[PROBLEM]: Every line of the data must appear again in the answer, exactly as written.

*** Opening RECORDS FOR THIS EXERCISE ***

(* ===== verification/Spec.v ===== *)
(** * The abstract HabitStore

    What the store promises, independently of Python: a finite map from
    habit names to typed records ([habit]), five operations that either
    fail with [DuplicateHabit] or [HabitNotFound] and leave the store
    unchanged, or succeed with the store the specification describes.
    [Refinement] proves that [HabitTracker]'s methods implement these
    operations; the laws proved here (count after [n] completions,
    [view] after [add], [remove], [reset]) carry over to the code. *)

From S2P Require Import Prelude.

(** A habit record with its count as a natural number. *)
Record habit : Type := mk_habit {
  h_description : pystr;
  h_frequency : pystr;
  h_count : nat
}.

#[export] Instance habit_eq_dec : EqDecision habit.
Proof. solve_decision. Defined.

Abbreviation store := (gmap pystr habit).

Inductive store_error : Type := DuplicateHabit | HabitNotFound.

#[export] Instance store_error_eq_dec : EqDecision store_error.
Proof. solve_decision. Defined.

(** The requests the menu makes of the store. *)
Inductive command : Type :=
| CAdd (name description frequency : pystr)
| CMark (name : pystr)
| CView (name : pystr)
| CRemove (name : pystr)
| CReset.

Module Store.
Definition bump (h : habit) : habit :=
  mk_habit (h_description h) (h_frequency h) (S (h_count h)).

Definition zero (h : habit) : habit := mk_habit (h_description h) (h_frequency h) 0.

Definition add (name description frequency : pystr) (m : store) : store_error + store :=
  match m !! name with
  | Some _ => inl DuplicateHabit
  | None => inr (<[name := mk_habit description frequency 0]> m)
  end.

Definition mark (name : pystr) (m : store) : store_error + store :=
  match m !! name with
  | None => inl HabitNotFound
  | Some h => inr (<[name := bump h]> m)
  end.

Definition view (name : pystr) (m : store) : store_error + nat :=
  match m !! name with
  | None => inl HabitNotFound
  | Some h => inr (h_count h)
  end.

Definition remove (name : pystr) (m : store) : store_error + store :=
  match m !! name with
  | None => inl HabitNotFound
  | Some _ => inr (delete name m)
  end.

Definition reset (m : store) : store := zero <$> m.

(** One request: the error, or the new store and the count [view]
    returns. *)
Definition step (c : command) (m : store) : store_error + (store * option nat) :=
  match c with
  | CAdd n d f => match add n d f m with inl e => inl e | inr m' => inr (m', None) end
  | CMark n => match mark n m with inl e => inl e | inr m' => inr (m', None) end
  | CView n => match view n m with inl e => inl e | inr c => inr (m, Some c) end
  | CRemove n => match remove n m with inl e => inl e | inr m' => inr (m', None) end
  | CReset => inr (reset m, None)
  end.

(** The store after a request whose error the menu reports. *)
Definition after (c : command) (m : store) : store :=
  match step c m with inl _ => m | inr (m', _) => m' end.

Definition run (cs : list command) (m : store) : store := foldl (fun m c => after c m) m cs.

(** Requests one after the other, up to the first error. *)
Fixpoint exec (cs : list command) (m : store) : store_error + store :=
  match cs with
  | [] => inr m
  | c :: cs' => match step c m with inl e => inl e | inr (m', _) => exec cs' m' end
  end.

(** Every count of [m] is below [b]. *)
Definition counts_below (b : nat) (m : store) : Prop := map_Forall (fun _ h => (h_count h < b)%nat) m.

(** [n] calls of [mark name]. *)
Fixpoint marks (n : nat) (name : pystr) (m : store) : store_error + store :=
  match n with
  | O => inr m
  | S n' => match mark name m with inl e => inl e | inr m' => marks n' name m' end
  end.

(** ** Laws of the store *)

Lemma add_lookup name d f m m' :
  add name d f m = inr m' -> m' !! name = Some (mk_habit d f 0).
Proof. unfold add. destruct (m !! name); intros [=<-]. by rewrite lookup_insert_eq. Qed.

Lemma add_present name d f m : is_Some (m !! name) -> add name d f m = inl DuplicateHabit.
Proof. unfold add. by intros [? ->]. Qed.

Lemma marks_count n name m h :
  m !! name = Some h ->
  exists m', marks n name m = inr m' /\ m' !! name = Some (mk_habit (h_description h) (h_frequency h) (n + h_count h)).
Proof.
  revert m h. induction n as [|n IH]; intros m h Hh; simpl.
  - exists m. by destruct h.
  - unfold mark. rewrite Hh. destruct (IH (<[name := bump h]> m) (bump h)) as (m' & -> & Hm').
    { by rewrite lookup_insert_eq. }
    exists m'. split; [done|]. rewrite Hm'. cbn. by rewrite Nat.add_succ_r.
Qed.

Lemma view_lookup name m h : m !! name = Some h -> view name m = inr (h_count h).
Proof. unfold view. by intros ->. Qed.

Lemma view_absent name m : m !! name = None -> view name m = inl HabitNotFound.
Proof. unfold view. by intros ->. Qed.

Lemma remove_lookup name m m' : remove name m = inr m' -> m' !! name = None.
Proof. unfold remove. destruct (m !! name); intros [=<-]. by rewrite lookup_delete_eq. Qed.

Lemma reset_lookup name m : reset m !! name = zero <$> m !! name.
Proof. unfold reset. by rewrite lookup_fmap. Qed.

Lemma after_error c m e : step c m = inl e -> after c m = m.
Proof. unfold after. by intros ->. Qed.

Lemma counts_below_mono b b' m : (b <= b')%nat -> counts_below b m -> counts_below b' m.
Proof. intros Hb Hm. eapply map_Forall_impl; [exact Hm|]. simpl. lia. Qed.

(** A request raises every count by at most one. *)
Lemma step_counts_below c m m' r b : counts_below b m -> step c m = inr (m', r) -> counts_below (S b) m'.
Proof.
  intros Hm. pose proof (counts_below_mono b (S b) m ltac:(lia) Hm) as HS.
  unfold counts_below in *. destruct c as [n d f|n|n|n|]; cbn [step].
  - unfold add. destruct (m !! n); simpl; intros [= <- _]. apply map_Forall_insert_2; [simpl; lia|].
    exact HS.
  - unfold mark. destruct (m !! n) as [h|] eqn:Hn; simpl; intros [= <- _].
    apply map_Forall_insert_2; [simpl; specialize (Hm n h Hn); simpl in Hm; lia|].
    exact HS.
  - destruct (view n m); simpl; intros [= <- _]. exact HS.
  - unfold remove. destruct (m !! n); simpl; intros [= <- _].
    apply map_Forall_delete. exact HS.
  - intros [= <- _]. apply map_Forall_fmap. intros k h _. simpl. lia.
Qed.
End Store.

*** Closing RECORDS FOR THIS EXERCISE ***

[PROBLEM SOLUTION]:
(* ===== verification/Spec.v ===== *)
(** * The abstract HabitStore

    What the store promises, independently of Python: a finite map from
    habit names to typed records ([habit]), five operations that either
    fail with [DuplicateHabit] or [HabitNotFound] and leave the store
    unchanged, or succeed with the store the specification describes.
    [Refinement] proves that [HabitTracker]'s methods implement these
    operations; the laws proved here (count after [n] completions,
    [view] after [add], [remove], [reset]) carry over to the code. *)

From S2P Require Import Prelude.

(** A habit record with its count as a natural number. *)
Record habit : Type := mk_habit {
  h_description : pystr;
  h_frequency : pystr;
  h_count : nat
}.

#[export] Instance habit_eq_dec : EqDecision habit.
Proof. solve_decision. Defined.

Abbreviation store := (gmap pystr habit).

Inductive store_error : Type := DuplicateHabit | HabitNotFound.

#[export] Instance store_error_eq_dec : EqDecision store_error.
Proof. solve_decision. Defined.

(** The requests the menu makes of the store. *)
Inductive command : Type :=
| CAdd (name description frequency : pystr)
| CMark (name : pystr)
| CView (name : pystr)
| CRemove (name : pystr)
| CReset.

Module Store.
Definition bump (h : habit) : habit :=
  mk_habit (h_description h) (h_frequency h) (S (h_count h)).

Definition zero (h : habit) : habit := mk_habit (h_description h) (h_frequency h) 0.

Definition add (name description frequency : pystr) (m : store) : store_error + store :=
  match m !! name with
  | Some _ => inl DuplicateHabit
  | None => inr (<[name := mk_habit description frequency 0]> m)
  end.

Definition mark (name : pystr) (m : store) : store_error + store :=
  match m !! name with
  | None => inl HabitNotFound
  | Some h => inr (<[name := bump h]> m)
  end.

Definition view (name : pystr) (m : store) : store_error + nat :=
  match m !! name with
  | None => inl HabitNotFound
  | Some h => inr (h_count h)
  end.

Definition remove (name : pystr) (m : store) : store_error + store :=
  match m !! name with
  | None => inl HabitNotFound
  | Some _ => inr (delete name m)
  end.

Definition reset (m : store) : store := zero <$> m.

(** One request: the error, or the new store and the count [view]
    returns. *)
Definition step (c : command) (m : store) : store_error + (store * option nat) :=
  match c with
  | CAdd n d f => match add n d f m with inl e => inl e | inr m' => inr (m', None) end
  | CMark n => match mark n m with inl e => inl e | inr m' => inr (m', None) end
  | CView n => match view n m with inl e => inl e | inr c => inr (m, Some c) end
  | CRemove n => match remove n m with inl e => inl e | inr m' => inr (m', None) end
  | CReset => inr (reset m, None)
  end.

(** The store after a request whose error the menu reports. *)
Definition after (c : command) (m : store) : store :=
  match step c m with inl _ => m | inr (m', _) => m' end.

Definition run (cs : list command) (m : store) : store := foldl (fun m c => after c m) m cs.

(** Requests one after the other, up to the first error. *)
Fixpoint exec (cs : list command) (m : store) : store_error + store :=
  match cs with
  | [] => inr m
  | c :: cs' => match step c m with inl e => inl e | inr (m', _) => exec cs' m' end
  end.

(** Every count of [m] is below [b]. *)
Definition counts_below (b : nat) (m : store) : Prop := map_Forall (fun _ h => (h_count h < b)%nat) m.

(** [n] calls of [mark name]. *)
Fixpoint marks (n : nat) (name : pystr) (m : store) : store_error + store :=
  match n with
  | O => inr m
  | S n' => match mark name m with inl e => inl e | inr m' => marks n' name m' end
  end.

(** ** Laws of the store *)

Lemma add_lookup name d f m m' :
  add name d f m = inr m' -> m' !! name = Some (mk_habit d f 0).
Proof. unfold add. destruct (m !! name); intros [=<-]. by rewrite lookup_insert_eq. Qed.

Lemma add_present name d f m : is_Some (m !! name) -> add name d f m = inl DuplicateHabit.
Proof. unfold add. by intros [? ->]. Qed.

Lemma marks_count n name m h :
  m !! name = Some h ->
  exists m', marks n name m = inr m' /\ m' !! name = Some (mk_habit (h_description h) (h_frequency h) (n + h_count h)).
Proof.
  revert m h. induction n as [|n IH]; intros m h Hh; simpl.
  - exists m. by destruct h.
  - unfold mark. rewrite Hh. destruct (IH (<[name := bump h]> m) (bump h)) as (m' & -> & Hm').
    { by rewrite lookup_insert_eq. }
    exists m'. split; [done|]. rewrite Hm'. cbn. by rewrite Nat.add_succ_r.
Qed.

Lemma view_lookup name m h : m !! name = Some h -> view name m = inr (h_count h).
Proof. unfold view. by intros ->. Qed.

Lemma view_absent name m : m !! name = None -> view name m = inl HabitNotFound.
Proof. unfold view. by intros ->. Qed.

Lemma remove_lookup name m m' : remove name m = inr m' -> m' !! name = None.
Proof. unfold remove. destruct (m !! name); intros [=<-]. by rewrite lookup_delete_eq. Qed.

Lemma reset_lookup name m : reset m !! name = zero <$> m !! name.
Proof. unfold reset. by rewrite lookup_fmap. Qed.

Lemma after_error c m e : step c m = inl e -> after c m = m.
Proof. unfold after. by intros ->. Qed.

Lemma counts_below_mono b b' m : (b <= b')%nat -> counts_below b m -> counts_below b' m.
Proof. intros Hb Hm. eapply map_Forall_impl; [exact Hm|]. simpl. lia. Qed.

(** A request raises every count by at most one. *)
Lemma step_counts_below c m m' r b : counts_below b m -> step c m = inr (m', r) -> counts_below (S b) m'.
Proof.
  intros Hm. pose proof (counts_below_mono b (S b) m ltac:(lia) Hm) as HS.
  unfold counts_below in *. destruct c as [n d f|n|n|n|]; cbn [step].
  - unfold add. destruct (m !! n); simpl; intros [= <- _]. apply map_Forall_insert_2; [simpl; lia|].
    exact HS.
  - unfold mark. destruct (m !! n) as [h|] eqn:Hn; simpl; intros [= <- _].
    apply map_Forall_insert_2; [simpl; specialize (Hm n h Hn); simpl in Hm; lia|].
    exact HS.
  - destruct (view n m); simpl; intros [= <- _]. exact HS.
  - unfold remove. destruct (m !! n); simpl; intros [= <- _].
    apply map_Forall_delete. exact HS.
  - intros [= <- _]. apply map_Forall_fmap. intros k h _. simpl. lia.
Qed.
End Store.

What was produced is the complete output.